Ini Cerita Awal Kenapa Kopi Kenangan Berdiri dan Sukses Hingga Kini

Kisah Berdirinya Kopi Kenangan (Shutterstock)

Mambangun bisnis ditengah gempuran produk dan merek asing tentu menjadi tantangan tersendiri, hal ini dialami Co Founder dan Chief Operational Officer Kopi Kenangan James Prananto.

James mengungkapkan, beberapa tahun kebelakang masyarakat Indonesia jika ingin menikmati kopi dengan cita rasa tinggi harus ke pusat perbelanjaan. Gak jarang harus mengeluarkan uang yang tak sedikit. Sebab kebanyakan brand kopi tersebut merupakan brand asing.

“Dua sampai tiga tahun yang lalu di Indonesia kalau ingin kopi berkualitas dan enak kita ke mall. Pemainnya luar semua kebanyakan dan harga kopinya Rp 40.000 hingga Rp 50.000. Gak mungkin kopi itu bisa diminum setiap hari,” ungkapnya di Kementerian Keuangan, Jakarta.

Melihat realitas tersebut, dirinya berpikir Indonesia sebagai salah satu negara penghasil kopi terbesar di dunia harus bergerak, dan menjadi tuan rumah di negara sendiri.

Dengan itulah dirinya melihat peluang dan memberanikan diri mendirikan ritel kopi dengan konsep grab and go.

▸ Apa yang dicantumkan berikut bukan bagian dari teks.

Definition insert_batch (m : gmap string MachineCommandBatchRecord)
    (b : MachineCommandBatchRecord) : core (gmap string MachineCommandBatchRecord) :=
  _ ← BatchRecord_verify b;
  _ ← require (bool_decide (m !! br_batch_id b = None)) Validation;
  Ok (<[br_batch_id b := b]> m).
(** The admission chain of the entries; the state is the expected sequence and
    the expected parent. *)
Definition verify_archived_admission (st : N * option string) (e : MachineCommandArchiveEntry)
    : core (N * option string) :=
  let '(expected_sequence, expected_parent) := st in
  let a := entry_admission e in
  _ ← ArchiveEntry_verify e;
  _ ← CommandAdmission_verify a ((λ i, (expected_sequence - 1, i)%N) <$> expected_parent);
  _ ← require ((sequence a =? expected_sequence)%N
               && bool_decide (parent_admission a = expected_parent)) Validation;
  next ← ok_or (checked_add expected_sequence 1) Validation;
  Ok (next, Some (admission_id a)).

(** What [MachineCommandArchiveSegment::verify] compares with the header *)
Definition segment_matches_header (s : MachineCommandArchiveSegment) (batch_count : N) : core () :=
  let h := header s in
  count ← len_u64 (segment_entries s);
  _ ← require (count =? sh_entry_count h)%N IdentityMismatch;
  events ← archive_event_count (segment_entries s);
  _ ← require ((events =? sh_event_count h)%N && (batch_count =? sh_batch_count h)%N)
        IdentityMismatch;
  root ← archive_content_id MACHINE_COMMAND_ARCHIVE_BATCHES_DOMAIN (APBatches (segment_batches s));
  _ ← require (bool_decide (root = batches_root h)
               && (length (segment_entries s) =? length (command_index_updates s)))
        IdentityMismatch;
  root ← command_archive_merkle_root (segment_entries s) (command_index_updates s);
  require (bool_decide (root = entries_root h)
           && bool_decide (or_else (last_admission (segment_entries s)) (parent_admission_head h)
                           = result_admission_head h)) IdentityMismatch.
(** [MachineCommandArchiveSegment::verify] *)
Definition Segment_verify (s : MachineCommandArchiveSegment) : core () :=
  let h := header s in
  _ ← Header_verify h;
  batch_count ← len_u64 (segment_batches s);
  batches ← try_fold insert_batch ∅ (segment_batches s);
  _ ← segment_matches_header s batch_count;
  _ ← try_each (λ e,
        b ← ok_or ((batches : gmap string MachineCommandBatchRecord)
                     !! batch_id (entry_command e)) NotFound;
        BatchRecord_verify_entry b e) (segment_entries s);
  _ ← require (bool_decide ((segment_batches s ≫= λ b, member_command_id <$> members b)
                 = (λ e, command_id (envelope (entry_command e))) <$> segment_entries s))
        IdentityMismatch;
  root ← apply_command_index_updates (parent_command_index_root h) (segment_entries s)
           (command_index_updates s);
  _ ← require (bool_decide (root = result_command_index_root h)) IdentityMismatch;
  first ← ok_or (checked_add (parent_count h) 1) Validation;
  _ ← try_fold verify_archived_admission (first, parent_admission_head h) (segment_entries s);
  Ok ().

(** [MachineCommandArchiveSegment::new] *)
Definition Segment_new (parent : MachineCommandArchiveParent)
    (batches : list MachineCommandBatchRecord) (entries : list MachineCommandArchiveEntry)
    (updates : list MachineCommandIndexProof) : core MachineCommandArchiveSegment :=
  _ ← require (negb (bool_decide (batches = []))) Validation;
  entry_count ← len_u64 entries;
  batch_count ← len_u64 batches;
  batches_root ← archive_content_id MACHINE_COMMAND_ARCHIVE_BATCHES_DOMAIN (APBatches batches);
  _ ← require (length entries =? length updates) Validation;
  entries_root ← command_archive_merkle_root entries updates;
  event_count ← archive_event_count entries;
  result_count ← ok_or (checked_add (ap_count parent) entry_count) Validation;
  result_event_count ← ok_or (checked_add (ap_event_count parent) event_count) Validation;
  result_root ← apply_command_index_updates (ap_command_index_root parent) entries updates;
  let h := {| segment_version := SEGMENT_VERSION; segment_id := EmptyString;
              parent_segment := ap_segment parent; parent_count := ap_count parent;
              parent_event_count := ap_event_count parent;
              parent_admission_head := ap_admission_head parent;
              parent_command_index_root := ap_command_index_root parent;
              sh_entry_count := entry_count; sh_event_count := event_count;
              sh_batch_count := batch_count; batches_root := batches_root;
              entries_root := entries_root; result_count := result_count;
              result_event_count := result_event_count;
              result_admission_head := or_else (last_admission entries) (ap_admission_head parent);
              result_command_index_root := result_root |} in
  id ← header_expected_id h;
  let s := {| header := set_segment_id id h; segment_entries := entries;
              segment_batches := batches; command_index_updates := updates |} in
  _ ← Segment_verify s;
  Ok s.

(** ** Inclusion proofs *)

(** [MachineCommandArchiveSegment::command_proof] *)
Definition command_proof (s : MachineCommandArchiveSegment) (index : nat)
    : core MachineArchivedCommandProof :=
  _ ← Segment_verify s;
  e ← ok_or (segment_entries s !! index) NotFound;
  _ ← require (N.of_nat index <=? u64_max)%N Validation;
  update ← ok_or (command_index_updates s !! index) Panic;
  path ← command_archive_merkle_path (segment_entries s) (command_index_updates s) index;
  Ok {| acp_version := ARCHIVED_COMMAND_PROOF_VERSION; acp_segment := header s;
        entry_index := N.of_nat index; acp_entry := e; acp_command_index_update := update;
        merkle_path := path |}.

(** The loop of [verify_entry]; the state is the digest, the index and the
    width of the level. *)
Definition verify_sibling (st : string * nat * nat) (sibling : CommandArchiveMerkleSibling)
    : core (string * nat * nat) :=
  let '(digest, index, width) := st in
  _ ← require (negb (width <=? 1)) Validation;
  _ ← require (is_sha256_id (ms_digest sibling)) Validation;
  let expected_side := if Nat.even index then SideRight else SideLeft in
  _ ← require (bool_decide (ms_side sibling = expected_side)
               && negb (Nat.even index && (S index =? width)
                        && negb (bool_decide (ms_digest sibling = digest)))) Validation;
  digest ← match ms_side sibling with
           | SideLeft => command_archive_merkle_parent (ms_digest sibling) digest
           | SideRight => command_archive_merkle_parent digest (ms_digest sibling)
           end;
  Ok (digest, index / 2, (width + 1) / 2).
(** [MachineArchivedCommandProof::verify_entry] *)
Definition ArchivedCommandProof_verify_entry (p : MachineArchivedCommandProof) : core () :=
  let h := acp_segment p in
  let a := entry_admission (acp_entry p) in
  _ ← require (bool_decide (acp_version p = ARCHIVED_COMMAND_PROOF_VERSION)) Validation;
  _ ← Header_verify h;
  _ ← ArchiveEntry_verify (acp_entry p);
  _ ← require (entry_index p <? sh_entry_count h)%N Validation;
  expected_sequence ← ok_or (opt_filter (λ v, v <=? MAX_EXACT_INTEGER)%N
      (checked_add (parent_count h) (entry_index p) ≫= λ v, checked_add v 1)) Validation;
  _ ← require ((sequence a =? expected_sequence)%N
               && negb ((entry_index p =? 0)%N
                        && negb (bool_decide (parent_admission a = parent_admission_head h))))
        IdentityMismatch;
  digest ← command_archive_leaf_digest (acp_entry p) (acp_command_index_update p);
  st ← try_fold verify_sibling (digest, N.to_nat (entry_index p), N.to_nat (sh_entry_count h))
         (merkle_path p);
  let '(digest, _, width) := (st : string * nat * nat) in
  require ((width =? 1) && bool_decide (digest = entries_root h)) IdentityMismatch.

(** ** Membership in the cumulative index *)

(** The loop of [command_index_proof] over the entries of the segment itself;
    the state is the current root and the membership proof once it exists. *)
Definition membership_step (target : nat)
    (st : string * option MachineCommandIndexProof)
    (ieu : nat * (MachineCommandArchiveEntry * MachineCommandIndexProof))
    : core (string * option MachineCommandIndexProof) :=
  let '(current, membership) := st in
  let '(index, (e, update)) := ieu in
  _ ← IndexProof_verify update current;
  v ← command_index_entry_value e;
  recorded ← record_command_index_member_update update v;
  let '(nodes, result) := (recorded : CommandIndexNodeUpdates * string) in
  membership ←
    (if index =? target then
       m ← materialized update;
       let p := {| proof_version := proof_version m; ip_command_id := ip_command_id m;
                   ip_value := Some v; empty_depth := None; siblings := siblings m |} in
       _ ← IndexProof_verify p result;
       Ok (Some p)
     else
       match membership with
       | Some p => q ← rebase_command_index_proof p current result nodes; Ok (Some q)
       | None => Ok None
       end);
  Ok (result, membership).
(** The loop over the entries of a descendant *)
Definition descendant_step (st : string * option MachineCommandIndexProof)
    (eu : MachineCommandArchiveEntry * MachineCommandIndexProof)
    : core (string * option MachineCommandIndexProof) :=
  let '(current, membership) := st in
  let '(e, update) := eu in
  _ ← IndexProof_verify update current;
  v ← command_index_entry_value e;
  recorded ← record_command_index_member_update update v;
  let '(nodes, result) := (recorded : CommandIndexNodeUpdates * string) in
  p ← ok_or membership IdentityMismatch;
  q ← rebase_command_index_proof p current result nodes;
  Ok (result, Some q).
Definition descendant_segment
    (st : MachineCommandArchiveSegmentHeader * string * option MachineCommandIndexProof)
    (d : MachineCommandArchiveSegment)
    : core (MachineCommandArchiveSegmentHeader * string * option MachineCommandIndexProof) :=
  let '(head, current, membership) := st in
  _ ← Segment_verify d;
  _ ← require (bool_decide (parent_segment (header d) = Some (segment_id head))
               && bool_decide (parent_command_index_root (header d) = current)) Causal;
  r ← try_fold descendant_step (current, membership)
        (zip (segment_entries d) (command_index_updates d));
  let '(current, membership) := (r : string * option MachineCommandIndexProof) in
  Ok (header d, current, membership).
(** [MachineCommandArchiveSegment::command_index_proof] *)
Definition command_index_proof (s : MachineCommandArchiveSegment) (target : nat)
    (descendants : list MachineCommandArchiveSegment) : core MachineCommandIndexProof :=
  _ ← Segment_verify s;
  _ ← require (target <? length (segment_entries s)) NotFound;
  r ← try_fold (membership_step target) (parent_command_index_root (header s), None)
        (imap pair (zip (segment_entries s) (command_index_updates s)));
  let '(current, membership) := (r : string * option MachineCommandIndexProof) in
  _ ← require (bool_decide (current = result_command_index_root (header s))) IdentityMismatch;
  r ← try_fold descendant_segment (header s, current, membership) descendants;
  let '(_, current, membership) :=
    (r : MachineCommandArchiveSegmentHeader * string * option MachineCommandIndexProof) in
  p ← ok_or membership IdentityMismatch;
  _ ← IndexProof_verify p current;
  Ok p.

(** ** Persistence *)

(** [MachineCommandArchiveSegment::command_index_nodes], before the values of
    the map are listed *)
Definition command_index_node_map (s : MachineCommandArchiveSegment)
    : core (gmap string MachineCommandIndexNode) :=
  _ ← Segment_verify s;
  try_fold (λ nodes (eu : MachineCommandArchiveEntry * MachineCommandIndexProof),
      insert_update_nodes nodes eu.2 (command_index_entry_value eu.1)) ∅
    (zip (segment_entries s) (command_index_updates s)).
Definition command_index_nodes (s : MachineCommandArchiveSegment)
    : core (list MachineCommandIndexNode) :=
  nodes ← command_index_node_map s; Ok (btree_values nodes).

(** [MachineCommandArchiveObject::identity] *)
Definition ArchiveObject_identity (o : MachineCommandArchiveObject) : core string :=
  bytes ← canonical_bytes (serialize_archive (APObject o));
  _ ← require (byte_len bytes <=? MAX_MACHINE_COMMAND_ARCHIVE_OBJECT_BYTES)%N Validation;
  match o with
  | ObjectSegment s => _ ← Segment_verify s; Ok (segment_id (header s))
  | ObjectEntry e => ArchiveEntry_identity e
  | ObjectBatch b => _ ← BatchRecord_verify b; Ok (batch_receipt_id b)
  | ObjectCommandIndexNode n => IndexNode_identity n
  end.
(** [MachineCommandArchiveSegment::persistence_objects]; the capacity is the
    sum of four lengths in a [usize]. *)
Definition persistence_objects (s : MachineCommandArchiveSegment)
    : core (list MachineCommandArchiveObject) :=
  _ ← Segment_verify s;
  nodes ← command_index_nodes s;
  _ ← require (1 + N.of_nat (length (segment_entries s)) + N.of_nat (length (segment_batches s))
               + N.of_nat (length nodes) <=? u64_max)%N Validation;
  let objects := ObjectSegment s :: (ObjectBatch <$> segment_batches s)
                   ++ (ObjectEntry <$> segment_entries s)
                   ++ (ObjectCommandIndexNode <$> nodes) in
  _ ← try_each (λ o, _ ← ArchiveObject_identity o; Ok ()) objects;
  Ok objects.
End Archive.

Ini berarti konsumen dapat melakukan pemesanan melalui aplikasi tanpa harus antre. Selain memiliki harga yang lebih murah, konsep ini cocok dengan Jakarta yang mayoritas jalanannya mengalami kemacetan.

“Jadi kita bikin Kopi Kenangan dengan kualitas, tapi murah, jadi bisa minum setiap hari,” jelasnya.

Tantangan Bisnis Kopi

Namun demikian, tantangan yang dihadapi saat ini adalah memperluas jangkauan dan meningkatkan konsumsi atau daya beli masyarakat Indonesia. Sebab saat ini masyarakat Indonesia masih terbiasa dengan konsumsi kopi  sachet dan belum terbiasa dengan kopi fresh brewed.

Tercatat, dari 100 persen peminum kopi, hanya tujuh persen di antaranya yang mengonsumsi kopi fresh brewed atau diseduh secara manual oleh retailer di Indonesia.

Kemudian, sisanya, menyeduh kopi sachetan atau dalam kemasan. Hal inilah yang membuat pertumbuhan cabang kopi kenangan belum mencapai target.

“Per hari ini kita memiliki 154 gerai. Sampai akhir tahun target 250 gerai. Sebetulnya untuk kita bisa masuk sampai Desember, karena balik lagi ada buying power (daya beli) yang belum bisa,” paparnya.

Selain dari persoalan daya beli, Menurut James mengubah kebiasaan masyarakat dalam mengkonsumsi kopi juga bukan hal yang mudah. Akan tetapi dengan semakin menjamurnya retail kedai kopi di seluruh Indonesia, maka masyarakat Indonesia secara perlahan akan semakin terbiasa dengan kopi fresh brewed.

“Tren yang terjadi saat ini, di mana orang orang yang minum sachetan, bisa minum fresh brewed,” ungkapnya.